§ **What you have to do**
Print nothing except the lines of the listing below from the line with "replicate 12 x00; replicate 12 x00;" to the line with "(** A bus on which every read succeeds. *)", each exactly as written, both ends included.

§ **Material to process**

#####

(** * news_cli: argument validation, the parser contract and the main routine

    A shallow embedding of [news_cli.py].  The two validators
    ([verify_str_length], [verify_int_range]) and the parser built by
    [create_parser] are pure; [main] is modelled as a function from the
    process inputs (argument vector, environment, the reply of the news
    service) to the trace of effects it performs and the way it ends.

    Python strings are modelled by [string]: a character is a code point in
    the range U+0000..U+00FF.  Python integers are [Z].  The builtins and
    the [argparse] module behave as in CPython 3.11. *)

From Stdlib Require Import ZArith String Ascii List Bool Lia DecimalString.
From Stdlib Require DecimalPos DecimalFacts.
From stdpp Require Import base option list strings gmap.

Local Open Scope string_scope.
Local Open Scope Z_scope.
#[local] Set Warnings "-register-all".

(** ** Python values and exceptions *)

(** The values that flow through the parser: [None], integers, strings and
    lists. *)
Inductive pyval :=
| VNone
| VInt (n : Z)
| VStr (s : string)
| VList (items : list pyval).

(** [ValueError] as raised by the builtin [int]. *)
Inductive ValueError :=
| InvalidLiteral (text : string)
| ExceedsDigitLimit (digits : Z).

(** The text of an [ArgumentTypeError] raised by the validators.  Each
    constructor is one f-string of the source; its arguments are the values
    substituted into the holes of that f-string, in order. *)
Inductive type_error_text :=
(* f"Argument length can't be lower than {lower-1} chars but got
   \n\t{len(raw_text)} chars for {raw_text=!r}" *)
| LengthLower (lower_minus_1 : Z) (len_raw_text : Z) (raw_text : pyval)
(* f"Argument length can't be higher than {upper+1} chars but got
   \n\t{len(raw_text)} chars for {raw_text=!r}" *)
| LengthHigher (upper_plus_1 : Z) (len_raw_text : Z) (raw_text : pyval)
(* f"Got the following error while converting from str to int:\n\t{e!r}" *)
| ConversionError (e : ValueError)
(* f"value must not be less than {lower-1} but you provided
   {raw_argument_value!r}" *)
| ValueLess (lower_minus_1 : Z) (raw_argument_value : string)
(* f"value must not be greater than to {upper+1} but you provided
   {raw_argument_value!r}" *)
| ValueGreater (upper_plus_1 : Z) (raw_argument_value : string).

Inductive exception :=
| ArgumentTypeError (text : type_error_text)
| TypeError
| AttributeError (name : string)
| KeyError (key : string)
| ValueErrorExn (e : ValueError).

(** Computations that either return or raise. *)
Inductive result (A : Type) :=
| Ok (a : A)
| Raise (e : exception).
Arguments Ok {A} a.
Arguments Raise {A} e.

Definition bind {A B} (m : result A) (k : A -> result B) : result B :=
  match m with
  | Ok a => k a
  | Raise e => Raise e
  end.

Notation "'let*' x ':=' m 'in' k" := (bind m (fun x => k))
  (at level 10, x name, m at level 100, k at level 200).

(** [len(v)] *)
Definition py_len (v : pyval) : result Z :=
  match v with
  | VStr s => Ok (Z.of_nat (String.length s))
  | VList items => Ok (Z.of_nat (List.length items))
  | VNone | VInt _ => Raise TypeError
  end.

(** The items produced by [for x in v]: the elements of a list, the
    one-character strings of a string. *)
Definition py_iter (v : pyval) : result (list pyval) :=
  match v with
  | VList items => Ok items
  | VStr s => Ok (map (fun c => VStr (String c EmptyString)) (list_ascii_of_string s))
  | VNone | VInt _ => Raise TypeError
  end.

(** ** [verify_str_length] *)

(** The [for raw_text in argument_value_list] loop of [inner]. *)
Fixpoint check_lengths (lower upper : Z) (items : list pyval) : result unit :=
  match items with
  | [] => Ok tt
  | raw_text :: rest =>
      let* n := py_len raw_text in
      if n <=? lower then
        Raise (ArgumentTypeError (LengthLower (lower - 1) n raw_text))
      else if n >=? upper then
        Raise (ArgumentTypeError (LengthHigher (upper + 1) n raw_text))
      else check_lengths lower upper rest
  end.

#####

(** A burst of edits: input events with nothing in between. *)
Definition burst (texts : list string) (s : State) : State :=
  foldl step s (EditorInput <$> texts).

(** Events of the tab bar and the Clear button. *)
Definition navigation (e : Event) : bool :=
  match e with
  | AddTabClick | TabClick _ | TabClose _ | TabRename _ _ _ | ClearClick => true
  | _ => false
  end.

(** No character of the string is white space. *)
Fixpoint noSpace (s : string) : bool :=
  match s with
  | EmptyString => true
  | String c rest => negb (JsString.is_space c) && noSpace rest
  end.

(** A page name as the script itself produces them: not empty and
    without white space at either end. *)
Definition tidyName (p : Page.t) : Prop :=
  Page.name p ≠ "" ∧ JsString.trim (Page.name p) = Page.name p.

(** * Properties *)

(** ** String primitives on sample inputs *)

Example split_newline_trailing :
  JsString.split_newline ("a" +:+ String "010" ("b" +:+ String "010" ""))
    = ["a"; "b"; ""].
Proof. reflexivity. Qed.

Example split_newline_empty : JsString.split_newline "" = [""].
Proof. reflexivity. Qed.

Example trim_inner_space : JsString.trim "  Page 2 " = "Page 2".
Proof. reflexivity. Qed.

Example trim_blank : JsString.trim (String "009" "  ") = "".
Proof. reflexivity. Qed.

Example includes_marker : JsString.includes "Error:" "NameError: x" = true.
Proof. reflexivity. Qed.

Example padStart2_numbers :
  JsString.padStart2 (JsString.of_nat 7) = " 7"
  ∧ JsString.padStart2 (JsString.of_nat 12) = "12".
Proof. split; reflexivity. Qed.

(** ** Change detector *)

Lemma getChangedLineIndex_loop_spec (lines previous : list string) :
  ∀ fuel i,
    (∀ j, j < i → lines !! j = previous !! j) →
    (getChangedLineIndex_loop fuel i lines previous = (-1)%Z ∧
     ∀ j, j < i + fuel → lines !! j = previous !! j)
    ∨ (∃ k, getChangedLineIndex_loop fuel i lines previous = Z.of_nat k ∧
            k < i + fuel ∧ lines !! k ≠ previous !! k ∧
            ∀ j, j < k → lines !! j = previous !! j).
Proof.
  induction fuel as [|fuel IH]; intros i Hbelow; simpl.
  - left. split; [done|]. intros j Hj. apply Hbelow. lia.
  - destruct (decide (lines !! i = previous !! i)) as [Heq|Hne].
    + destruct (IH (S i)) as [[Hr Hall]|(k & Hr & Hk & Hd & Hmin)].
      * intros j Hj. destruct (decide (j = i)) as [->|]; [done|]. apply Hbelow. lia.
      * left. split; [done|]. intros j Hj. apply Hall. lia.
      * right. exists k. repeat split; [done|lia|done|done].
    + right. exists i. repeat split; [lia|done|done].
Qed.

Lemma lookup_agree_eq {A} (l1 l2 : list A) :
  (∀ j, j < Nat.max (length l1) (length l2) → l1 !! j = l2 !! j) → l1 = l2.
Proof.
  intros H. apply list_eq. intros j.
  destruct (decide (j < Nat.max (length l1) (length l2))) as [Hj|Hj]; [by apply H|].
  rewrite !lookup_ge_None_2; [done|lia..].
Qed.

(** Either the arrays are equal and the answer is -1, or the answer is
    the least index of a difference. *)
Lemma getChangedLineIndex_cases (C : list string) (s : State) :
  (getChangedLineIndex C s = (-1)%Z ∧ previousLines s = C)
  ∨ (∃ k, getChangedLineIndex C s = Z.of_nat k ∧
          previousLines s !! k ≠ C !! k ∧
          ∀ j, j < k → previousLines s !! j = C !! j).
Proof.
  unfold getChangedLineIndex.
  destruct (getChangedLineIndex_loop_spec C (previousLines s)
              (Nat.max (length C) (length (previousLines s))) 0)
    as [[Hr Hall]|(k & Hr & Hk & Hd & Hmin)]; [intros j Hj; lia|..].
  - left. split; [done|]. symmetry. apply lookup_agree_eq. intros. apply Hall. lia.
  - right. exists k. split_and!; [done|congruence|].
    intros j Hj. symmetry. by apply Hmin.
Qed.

#####

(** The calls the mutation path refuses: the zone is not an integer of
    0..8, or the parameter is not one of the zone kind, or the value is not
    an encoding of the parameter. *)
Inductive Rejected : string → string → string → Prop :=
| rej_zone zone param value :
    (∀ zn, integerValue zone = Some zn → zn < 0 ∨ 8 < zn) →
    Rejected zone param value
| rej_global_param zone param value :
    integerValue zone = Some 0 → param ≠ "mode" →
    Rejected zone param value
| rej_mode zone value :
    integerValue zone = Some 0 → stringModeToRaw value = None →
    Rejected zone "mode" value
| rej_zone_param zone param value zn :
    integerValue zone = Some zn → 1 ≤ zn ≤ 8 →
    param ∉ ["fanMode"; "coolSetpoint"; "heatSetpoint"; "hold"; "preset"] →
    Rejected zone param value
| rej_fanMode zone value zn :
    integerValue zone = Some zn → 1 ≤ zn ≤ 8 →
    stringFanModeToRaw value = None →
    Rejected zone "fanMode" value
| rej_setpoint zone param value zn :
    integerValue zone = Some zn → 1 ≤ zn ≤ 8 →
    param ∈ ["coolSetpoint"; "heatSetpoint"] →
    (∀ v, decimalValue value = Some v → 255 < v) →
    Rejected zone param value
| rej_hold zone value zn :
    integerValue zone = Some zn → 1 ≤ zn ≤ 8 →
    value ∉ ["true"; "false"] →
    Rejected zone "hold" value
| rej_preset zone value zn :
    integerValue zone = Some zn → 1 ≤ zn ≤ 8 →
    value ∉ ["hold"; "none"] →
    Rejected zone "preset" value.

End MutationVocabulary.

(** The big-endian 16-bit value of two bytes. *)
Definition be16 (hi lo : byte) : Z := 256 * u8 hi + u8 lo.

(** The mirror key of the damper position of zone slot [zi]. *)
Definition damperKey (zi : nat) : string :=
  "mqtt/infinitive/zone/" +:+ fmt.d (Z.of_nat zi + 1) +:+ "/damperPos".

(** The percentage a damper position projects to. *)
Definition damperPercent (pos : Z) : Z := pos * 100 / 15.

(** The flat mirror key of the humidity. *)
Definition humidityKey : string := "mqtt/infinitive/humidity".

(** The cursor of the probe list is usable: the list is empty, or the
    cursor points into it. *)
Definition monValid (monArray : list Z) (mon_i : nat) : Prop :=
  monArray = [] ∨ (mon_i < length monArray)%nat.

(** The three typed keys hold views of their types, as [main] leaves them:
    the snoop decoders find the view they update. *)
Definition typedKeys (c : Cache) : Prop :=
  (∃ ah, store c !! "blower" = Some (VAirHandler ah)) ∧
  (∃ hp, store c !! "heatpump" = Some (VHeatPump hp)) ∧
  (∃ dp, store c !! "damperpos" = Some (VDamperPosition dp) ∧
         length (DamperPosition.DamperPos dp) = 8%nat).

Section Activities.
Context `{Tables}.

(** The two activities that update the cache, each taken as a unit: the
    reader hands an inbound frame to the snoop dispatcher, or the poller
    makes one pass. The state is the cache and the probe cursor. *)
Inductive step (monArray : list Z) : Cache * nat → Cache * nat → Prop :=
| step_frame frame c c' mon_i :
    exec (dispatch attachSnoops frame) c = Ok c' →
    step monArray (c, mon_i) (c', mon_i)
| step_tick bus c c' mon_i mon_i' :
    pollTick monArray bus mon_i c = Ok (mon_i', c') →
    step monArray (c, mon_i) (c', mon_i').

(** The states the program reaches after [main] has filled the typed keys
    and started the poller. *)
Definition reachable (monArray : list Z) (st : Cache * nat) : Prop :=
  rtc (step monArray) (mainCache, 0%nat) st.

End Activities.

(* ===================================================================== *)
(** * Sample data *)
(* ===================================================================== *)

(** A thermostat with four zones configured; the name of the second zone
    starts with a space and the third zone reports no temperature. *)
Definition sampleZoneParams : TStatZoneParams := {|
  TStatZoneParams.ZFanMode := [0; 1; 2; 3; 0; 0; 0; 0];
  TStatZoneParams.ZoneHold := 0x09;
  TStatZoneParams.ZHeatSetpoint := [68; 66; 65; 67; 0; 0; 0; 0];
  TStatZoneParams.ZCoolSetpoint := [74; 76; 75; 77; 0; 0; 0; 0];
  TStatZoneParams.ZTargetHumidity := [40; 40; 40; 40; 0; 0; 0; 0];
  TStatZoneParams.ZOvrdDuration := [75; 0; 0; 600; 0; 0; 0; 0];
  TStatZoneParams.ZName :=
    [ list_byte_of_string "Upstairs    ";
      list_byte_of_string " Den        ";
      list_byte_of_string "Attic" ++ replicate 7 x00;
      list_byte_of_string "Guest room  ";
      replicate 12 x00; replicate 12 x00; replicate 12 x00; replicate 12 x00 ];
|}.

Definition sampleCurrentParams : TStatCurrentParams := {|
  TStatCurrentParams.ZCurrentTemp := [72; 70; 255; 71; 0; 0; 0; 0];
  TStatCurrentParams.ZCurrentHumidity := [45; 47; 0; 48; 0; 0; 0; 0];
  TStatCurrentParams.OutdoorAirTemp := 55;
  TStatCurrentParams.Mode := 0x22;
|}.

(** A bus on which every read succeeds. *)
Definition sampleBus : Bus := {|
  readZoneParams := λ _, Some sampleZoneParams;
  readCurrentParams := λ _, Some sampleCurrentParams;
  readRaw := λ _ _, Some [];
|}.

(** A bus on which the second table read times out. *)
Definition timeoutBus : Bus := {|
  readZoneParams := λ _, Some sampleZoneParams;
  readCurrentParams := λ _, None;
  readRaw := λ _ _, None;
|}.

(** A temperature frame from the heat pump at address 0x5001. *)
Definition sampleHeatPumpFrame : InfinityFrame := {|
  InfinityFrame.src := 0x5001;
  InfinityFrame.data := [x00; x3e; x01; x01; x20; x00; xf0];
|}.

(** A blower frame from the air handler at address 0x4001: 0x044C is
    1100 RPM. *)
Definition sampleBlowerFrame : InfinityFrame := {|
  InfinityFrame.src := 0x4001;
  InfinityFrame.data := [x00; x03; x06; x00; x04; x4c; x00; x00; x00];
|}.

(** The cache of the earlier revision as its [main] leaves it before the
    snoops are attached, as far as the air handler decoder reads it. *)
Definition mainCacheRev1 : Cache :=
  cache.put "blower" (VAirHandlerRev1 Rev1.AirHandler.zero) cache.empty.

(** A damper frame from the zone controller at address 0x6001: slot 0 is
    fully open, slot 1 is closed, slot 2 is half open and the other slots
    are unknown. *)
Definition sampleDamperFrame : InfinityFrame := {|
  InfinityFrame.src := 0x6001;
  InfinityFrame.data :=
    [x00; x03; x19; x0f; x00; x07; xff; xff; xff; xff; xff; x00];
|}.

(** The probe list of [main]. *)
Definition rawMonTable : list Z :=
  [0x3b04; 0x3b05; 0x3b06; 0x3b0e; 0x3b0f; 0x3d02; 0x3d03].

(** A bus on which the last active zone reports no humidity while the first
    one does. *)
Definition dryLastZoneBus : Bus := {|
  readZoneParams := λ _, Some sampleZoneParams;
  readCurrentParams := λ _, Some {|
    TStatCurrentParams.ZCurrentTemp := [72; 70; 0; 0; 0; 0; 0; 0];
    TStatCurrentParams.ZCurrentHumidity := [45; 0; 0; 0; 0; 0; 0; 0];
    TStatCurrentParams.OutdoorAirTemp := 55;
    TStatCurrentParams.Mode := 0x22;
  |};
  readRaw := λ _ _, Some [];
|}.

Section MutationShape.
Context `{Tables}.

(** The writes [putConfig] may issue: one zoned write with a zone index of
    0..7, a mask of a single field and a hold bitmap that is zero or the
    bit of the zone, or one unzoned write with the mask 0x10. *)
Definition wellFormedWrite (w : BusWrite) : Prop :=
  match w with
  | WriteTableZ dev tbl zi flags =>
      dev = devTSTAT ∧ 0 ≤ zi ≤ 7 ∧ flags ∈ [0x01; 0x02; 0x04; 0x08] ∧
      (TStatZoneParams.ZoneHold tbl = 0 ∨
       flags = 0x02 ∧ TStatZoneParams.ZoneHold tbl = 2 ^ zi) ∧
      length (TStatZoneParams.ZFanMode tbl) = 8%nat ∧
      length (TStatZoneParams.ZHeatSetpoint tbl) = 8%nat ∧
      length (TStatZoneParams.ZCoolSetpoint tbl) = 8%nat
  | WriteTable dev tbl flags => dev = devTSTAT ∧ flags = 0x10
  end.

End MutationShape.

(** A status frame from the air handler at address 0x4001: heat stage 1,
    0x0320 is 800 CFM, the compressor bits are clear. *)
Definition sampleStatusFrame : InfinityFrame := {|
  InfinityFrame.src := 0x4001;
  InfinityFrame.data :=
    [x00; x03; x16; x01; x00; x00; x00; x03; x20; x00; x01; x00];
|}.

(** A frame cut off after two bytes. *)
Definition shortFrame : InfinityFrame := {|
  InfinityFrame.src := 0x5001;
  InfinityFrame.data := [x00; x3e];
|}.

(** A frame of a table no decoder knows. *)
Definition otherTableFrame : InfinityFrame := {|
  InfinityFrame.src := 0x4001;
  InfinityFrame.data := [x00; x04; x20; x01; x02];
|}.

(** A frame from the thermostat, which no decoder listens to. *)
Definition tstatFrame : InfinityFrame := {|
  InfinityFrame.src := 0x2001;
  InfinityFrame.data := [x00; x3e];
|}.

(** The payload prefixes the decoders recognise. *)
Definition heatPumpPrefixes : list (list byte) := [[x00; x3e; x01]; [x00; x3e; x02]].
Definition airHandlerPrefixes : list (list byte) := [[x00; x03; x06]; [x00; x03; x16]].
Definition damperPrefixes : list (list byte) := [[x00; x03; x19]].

#####

§ **Solution for this problem**
      replicate 12 x00; replicate 12 x00; replicate 12 x00; replicate 12 x00 ];
|}.

Definition sampleCurrentParams : TStatCurrentParams := {|
  TStatCurrentParams.ZCurrentTemp := [72; 70; 255; 71; 0; 0; 0; 0];
  TStatCurrentParams.ZCurrentHumidity := [45; 47; 0; 48; 0; 0; 0; 0];
  TStatCurrentParams.OutdoorAirTemp := 55;
  TStatCurrentParams.Mode := 0x22;
|}.

(** A bus on which every read succeeds. *)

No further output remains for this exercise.